For the records that follow, please set down exactly the lines between the one holding "constructor; [|apply IH; exact Htbl]." and the one holding "destruct l as", inclusive, and only those.

→ Extracted material:
※ ※ ※
(** C4 (as amended).  When the theme of the request's cookie or the
    [default] theme is in the registry, [mkcontext] returns a mapping
    whose four flags are those of the table: [font], [form], [table],
    and all false for any other value of [scripts].  When neither theme
    is in the registry no mapping is returned: the call raises
    [KeyError]. *)
Theorem mkcontext_flags (g : lib_globals) (req : request) (title : pyval)
    (scripts : string) (c : console) :
  (is_Some (dict_get (themes g) (COOKIES req !! "theme")) \/
   is_Some (themes g !! "default") ->
   exists ctx c',
     mkcontext g req title scripts c = (Returns ctx, c') /\
     (scripts = "font" -> flags_are ctx true false false false) /\
     (scripts = "form" -> flags_are ctx false true false true) /\
     (scripts = "table" -> flags_are ctx true true true false) /\
     (scripts <> "font" -> scripts <> "form" -> scripts <> "table" ->
      flags_are ctx false false false false)) /\
  (dict_get (themes g) (COOKIES req !! "theme") = None ->
   themes g !! "default" = None ->
   exists c', mkcontext g req title scripts c = (Raises (KeyError "default"), c')).
Proof.
  split.
  - intros Hth.
    assert (Hstyle : exists v c1, theme g (COOKIES req !! "theme") c = (Returns v, c1)).
    { destruct (dict_get (themes g) (COOKIES req !! "theme")) as [v|] eqn:Hget.
      - exists v, c. apply theme_hit. exact Hget.
      - destruct Hth as [[v Hv]|[d Hd]]; [discriminate|].
        rewrite theme_miss by exact Hget. rewrite Hd. eauto. }
    destruct Hstyle as (styling & c1 & Hstyle).
    destruct (getconfig_returns g "misc" c1) as (misc & c2 & Hmisc).
    destruct (getconfig_returns g "navbar" c2) as (navbar & c3 & Hnav).
    unfold mkcontext.
    rewrite (io_bind_returns _ _ _ _ _ Hstyle), (io_bind_returns _ _ _ _ _ Hmisc),
      (io_bind_returns _ _ _ _ _ Hnav).
    eexists _, c3. split; [reflexivity|].
    split; [|split; [|split]].
    + intros ->. apply flags_are_set.
    + intros ->. apply flags_are_set.
    + intros ->. apply flags_are_set.
    + intros Hfont Hform Htable.
      apply String.eqb_neq in Hfont, Hform, Htable.
      rewrite Hfont, Hform, Htable. apply flags_are_set.
  - intros Hget Hd. unfold mkcontext. eexists.
    apply io_bind_raises. rewrite theme_miss by exact Hget. rewrite Hd.
    reflexivity.
Qed.

Lemma mkcontext_flags_witness :
  exists ctx c',
    mkcontext globals_with_default request_without_cookies (PStr "Home") "table" []
      = (Returns ctx, c') /\
    flags_are ctx true true true false.
Proof.
  destruct (proj1 (mkcontext_flags globals_with_default request_without_cookies
                     (PStr "Home") "table" []))
    as (ctx & c' & Hrun & _ & _ & Htable & _).
  - right. exists (PStr "plain"). reflexivity.
  - exists ctx, c'. split; [exact Hrun|]. apply Htable. reflexivity.
Defined.

(** C4, the counterexample: with an empty registry (the value of [themes]
    when themecfg.json does not exist) [mkcontext] returns no mapping. *)
Lemma mkcontext_raises_without_themes :
  ~ (exists ctx c',
       mkcontext globals_without_themes request_without_cookies (PStr "Home")
                 "table" [] = (Returns ctx, c') /\
       flags_are ctx true true true false).
Proof.
  intros (ctx & c' & Hrun & _). vm_compute in Hrun. discriminate.
Qed.

(** ** [configmodels] *)

Lemma fold_left_append_col (cols : list column) (acc : list string) :
  fold_left (fun acc y => acc ++ [col y]) cols acc = acc ++ map col cols.
Proof.
  revert acc. induction cols as [|y cols IH]; intros acc; cbn.
  - rewrite app_nil_r. reflexivity.
  - rewrite IH, <- app_assoc. reflexivity.
Qed.

Lemma fold_left_groups (tbl : list (string * list column)) (acc : list string) :
  fold_left (fun acc g => fold_left (fun acc y => acc ++ [col y]) (snd g) acc)
            tbl acc
  = acc ++ map col (flat_map snd tbl).
Proof.
  revert acc. induction tbl as [|g tbl IH]; intros acc; cbn.
  - rewrite app_nil_r. reflexivity.
  - rewrite IH, fold_left_append_col, map_app, app_assoc. reflexivity.
Qed.

Lemma colnames_of_eq (cfg : jsonconfig) :
  colnames_of cfg = "inid" :: map col (all_columns cfg) ++ ["tcrd"; "tmod"].
Proof.
  unfold colnames_of, all_columns. rewrite fold_left_groups. cbn.
  rewrite <- app_assoc. reflexivity.
Qed.

(** A column whose datatype is none of the four and does not occur in
    [select] gets the warning and no declaration; the loop goes on. *)
Lemma column_step_unknown (x : string) (y : column) (tbl : string)
    (cfgdata : list (string * column)) (c : console) :
  str_in (datatype y) "select" = false ->
  datatype y <> "string" -> datatype y <> "text" -> datatype y <> "date" ->
  column_step x y (tbl, cfgdata) c =
  (Returns (tbl, dict_set (col y) y cfgdata),
   c ++ [unknown_warning (datatype y)]).
Proof.
  intros Hsel Hs Ht Hd. unfold column_step. rewrite Hsel.
  apply String.eqb_neq in Hs, Ht, Hd. rewrite Hs, Ht, Hd. reflexivity.
Qed.

(** A loop whose body returns on every element of the list returns. *)
Lemma for_each_returns {A S : Type} (body : A -> S -> io S) (l : list A) :
  Forall (fun a => forall s c, exists s' c', body a s c = (Returns s', c')) l ->
  forall s c, exists s' c', for_each body l s c = (Returns s', c').
Proof.
  induction 1 as [|a l Ha _ IH]; intros s c; cbn [for_each].
  - exists s, c. reflexivity.
  - destruct (Ha s c) as (s1 & c1 & H1).
    rewrite (io_bind_returns _ _ _ _ _ H1). apply IH.
Qed.

Lemma column_step_returns (x : string) (y : column)
    (st : string * list (string * column)) (c : console) :
  column_complete y ->
  exists st' c', column_step x y st c = (Returns st', c').
Proof.
  intros [Hdd Hmax]. destruct st as [tbl cfgdata]. unfold column_step.
  destruct (str_in (datatype y) "select").
  - destruct (Hdd eq_refl) as [dd ->]. cbn. eauto.
  - destruct (String.eqb_spec (datatype y) "string") as [Hs|_].
    + destruct (Hmax eq_refl Hs) as [m ->]. cbn. eauto.
    + destruct (String.eqb (datatype y) "text"); [cbn; eauto|].
      destruct (String.eqb (datatype y) "date"); cbn; eauto.
Qed.

Lemma table_loop_returns (cfg : jsonconfig) (c : console) :
  Forall column_complete (all_columns cfg) ->
  exists r c', table_loop cfg c = (Returns r, c').
Proof.
  intros Hall. unfold table_loop. apply for_each_returns.
  unfold all_columns in Hall. induction (table cfg) as [|g tbl IH]; [constructor|].
  cbn [flat_map] in Hall. apply Forall_app in Hall as [Hg Htbl].
  constructor; [|apply IH; exact Htbl].
  intros s c0. unfold group_step. apply for_each_returns.
  eapply Forall_impl; [exact Hg|]. intros y Hy s1 c1.
  apply column_step_returns. exact Hy.
Qed.

Lemma string_app_nil_r (s : string) : s +:+ EmptyString = s.
Proof.
  induction s as [|a s IH]; [reflexivity|].
  change (String a (s +:+ EmptyString) = String a s). f_equal. exact IH.
Qed.

Lemma string_app_assoc (s t u : string) : (s +:+ t) +:+ u = s +:+ (t +:+ u).
Proof.
  induction s as [|a s IH]; [reflexivity|].
  change (String a ((s +:+ t) +:+ u) = String a (s +:+ (t +:+ u))).
  f_equal. exact IH.
Qed.

Lemma concat_empty_cons (x : string) (l : list string) :
  String.concat EmptyString (x :: l) = x +:+ String.concat EmptyString l.
Proof.
  destruct l as [|y l]; [|reflexivity]. cbn [String.concat].
  symmetry. apply string_app_nil_r.
Qed.

(** The text of [todict] is the dict display of the entries. *)
Lemma todict_of_entries (names : list string) :
  todict_of names
  = "{" +:+ String.concat EmptyString (map todict_entry names) +:+ "}".
Proof.
  unfold todict_of.
  assert (H : forall acc,
            fold_left (fun todict i =>
                         todict +:+ dq +:+ i +:+ dq +:+ ": self." +:+ i +:+ ", ")
                      names acc
            = acc +:+ String.concat EmptyString (map todict_entry names)).
  { induction names as [|i names IH]; intros acc.
    - cbn. symmetry. apply string_app_nil_r.
    - cbn [fold_left map]. rewrite IH, concat_empty_cons.
      unfold todict_entry. rewrite !string_app_assoc. reflexivity. }
  rewrite H. reflexivity.
Qed.

(** C10.  The list of column names in the generated module is [inid],
    then the name of every column of the schema in schema order, then
    [tcrd] and [tmod].  Every column is in it whatever its datatype, a
    column that was skipped with the warning included.  A module that
    [configmodels] returns contains the method [todict] with an entry
    for every name of this list, in order, and after it the method
    [fieldnames] with the list itself.  [configmodels] does return a
    module when the columns have the members their declarations
    read. *)
Theorem colnames_inid_columns_tcrd_tmod (cfg : jsonconfig) :
  colnames_of cfg = "inid" :: map col (all_columns cfg) ++ ["tcrd"; "tmod"] /\
  (forall y, y ∈ all_columns cfg -> col y ∈ colnames_of cfg) /\
  (forall x y tbl cfgdata c,
     y ∈ all_columns cfg ->
     str_in (datatype y) "select" = false ->
     datatype y <> "string" -> datatype y <> "text" -> datatype y <> "date" ->
     fst (column_step x y (tbl, cfgdata) c)
       = Returns (tbl, dict_set (col y) y cfgdata) /\
     col y ∈ colnames_of cfg) /\
  (forall str_of_cfgdata str_of_list today c text c',
     configmodels str_of_cfgdata str_of_list today cfg c = (Returns text, c') ->
     exists tbl cfgdata pre mid post,
       text = modelspy today tbl
                (todict_of ("inid" :: map col (all_columns cfg) ++ ["tcrd"; "tmod"]))
                (str_of_cfgdata cfgdata)
                (str_of_list ("inid" :: map col (all_columns cfg) ++ ["tcrd"; "tmod"]))
       /\
       text = pre
              +:+ todict_method
                    ("inid" :: map col (all_columns cfg) ++ ["tcrd"; "tmod"])
              +:+ mid
              +:+ fieldnames_method
                    (str_of_list
                       ("inid" :: map col (all_columns cfg) ++ ["tcrd"; "tmod"]))
              +:+ post) /\
  (Forall column_complete (all_columns cfg) ->
   forall str_of_cfgdata str_of_list today c,
   exists text c',
     configmodels str_of_cfgdata str_of_list today cfg c = (Returns text, c')).
Proof.
  assert (Hin : forall y, y ∈ all_columns cfg -> col y ∈ colnames_of cfg).
  { intros y Hy. rewrite colnames_of_eq. apply elem_of_cons. right.
    apply elem_of_app. left. apply list_elem_of_fmap. exists y. auto. }
  split; [apply colnames_of_eq|]. split; [exact Hin|]. split; [|split].
  - intros x y tbl cfgdata c Hy Hsel Hs Ht Hd. split; [|auto].
    rewrite column_step_unknown by assumption. reflexivity.
  - intros sd sl today c text c' Hrun. unfold configmodels in Hrun.
    unfold mbind, io_bind in Hrun.
    destruct (table_loop cfg c) as [[[tbl cfgdata]|e] c1]; [|discriminate].
    cbv beta iota zeta delta [mret io_ret] in Hrun. injection Hrun as <- _.
    rewrite colnames_of_eq.
    set (names := "inid" :: map col (all_columns cfg) ++ ["tcrd"; "tmod"]).
    exists tbl, cfgdata.
    exists ("# CAMS Asset Management System - CTCL 2017-2023" +:+ nl +:+
            "# Generated: " +:+ today +:+ nl +:+
            "# Purpose: Database model metadata" +:+ nl +:+
            "# THIS FILE IS AUTOMATICALLY GENERATED" +:+ nl +:+
            nl +:+
            "from django.utils import timezone" +:+ nl +:+
            "from django.db import models" +:+ nl +:+
            "from .choices import Choices" +:+ nl +:+
            nl +:+
            "class ContactItem(models.Model):" +:+ nl +:+
            "    # inid, tcrd, tmod are not defined by the configuration file" +:+ nl +:+
            "    inid = models.AutoField(primary_key = True)" +:+ nl +:+
            "    tcrd = models.DateTimeField(null = True)" +:+ nl +:+
            "    tmod = models.DateTimeField(null = True)" +:+ nl +:+
            nl +:+
            tbl +:+ nl +:+
            "    class Meta:" +:+ nl +:+
            "        verbose_name_plural = " +:+ dq +:+ "Contact Entries" +:+ dq +:+ nl +:+
            nl).
    exists ("        " +:+ nl +:+
            "    def cfgdata():" +:+ nl +:+
            "        return " +:+ sd cfgdata +:+ nl +:+
            "        " +:+ nl).
    exists ("        " +:+ nl +:+
            "    def __str__(self):" +:+ nl +:+
            "        return self.name" +:+ nl).
    split; [reflexivity|].
    rewrite todict_of_entries. unfold modelspy, todict_method, fieldnames_method.
    rewrite !string_app_assoc. reflexivity.
  - intros Hall sd sl today c.
    destruct (table_loop_returns cfg c Hall) as ([tbl cfgdata] & c1 & Hloop).
    unfold configmodels. rewrite (io_bind_returns _ _ _ _ _ Hloop).
    eexists _, c1. reflexivity.
Qed.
※ ※ ※
→ Solved problem:
  constructor; [|apply IH; exact Htbl].
  intros s c0. unfold group_step. apply for_each_returns.
  eapply Forall_impl; [exact Hg|]. intros y Hy s1 c1.
  apply column_step_returns. exact Hy.
Qed.

Lemma string_app_nil_r (s : string) : s +:+ EmptyString = s.
Proof.
  induction s as [|a s IH]; [reflexivity|].
  change (String a (s +:+ EmptyString) = String a s). f_equal. exact IH.
Qed.

Lemma string_app_assoc (s t u : string) : (s +:+ t) +:+ u = s +:+ (t +:+ u).
Proof.
  induction s as [|a s IH]; [reflexivity|].
  change (String a ((s +:+ t) +:+ u) = String a (s +:+ (t +:+ u))).
  f_equal. exact IH.
Qed.

Lemma concat_empty_cons (x : string) (l : list string) :
  String.concat EmptyString (x :: l) = x +:+ String.concat EmptyString l.
Proof.
  destruct l as [|y l]; [|reflexivity]. cbn [String.concat].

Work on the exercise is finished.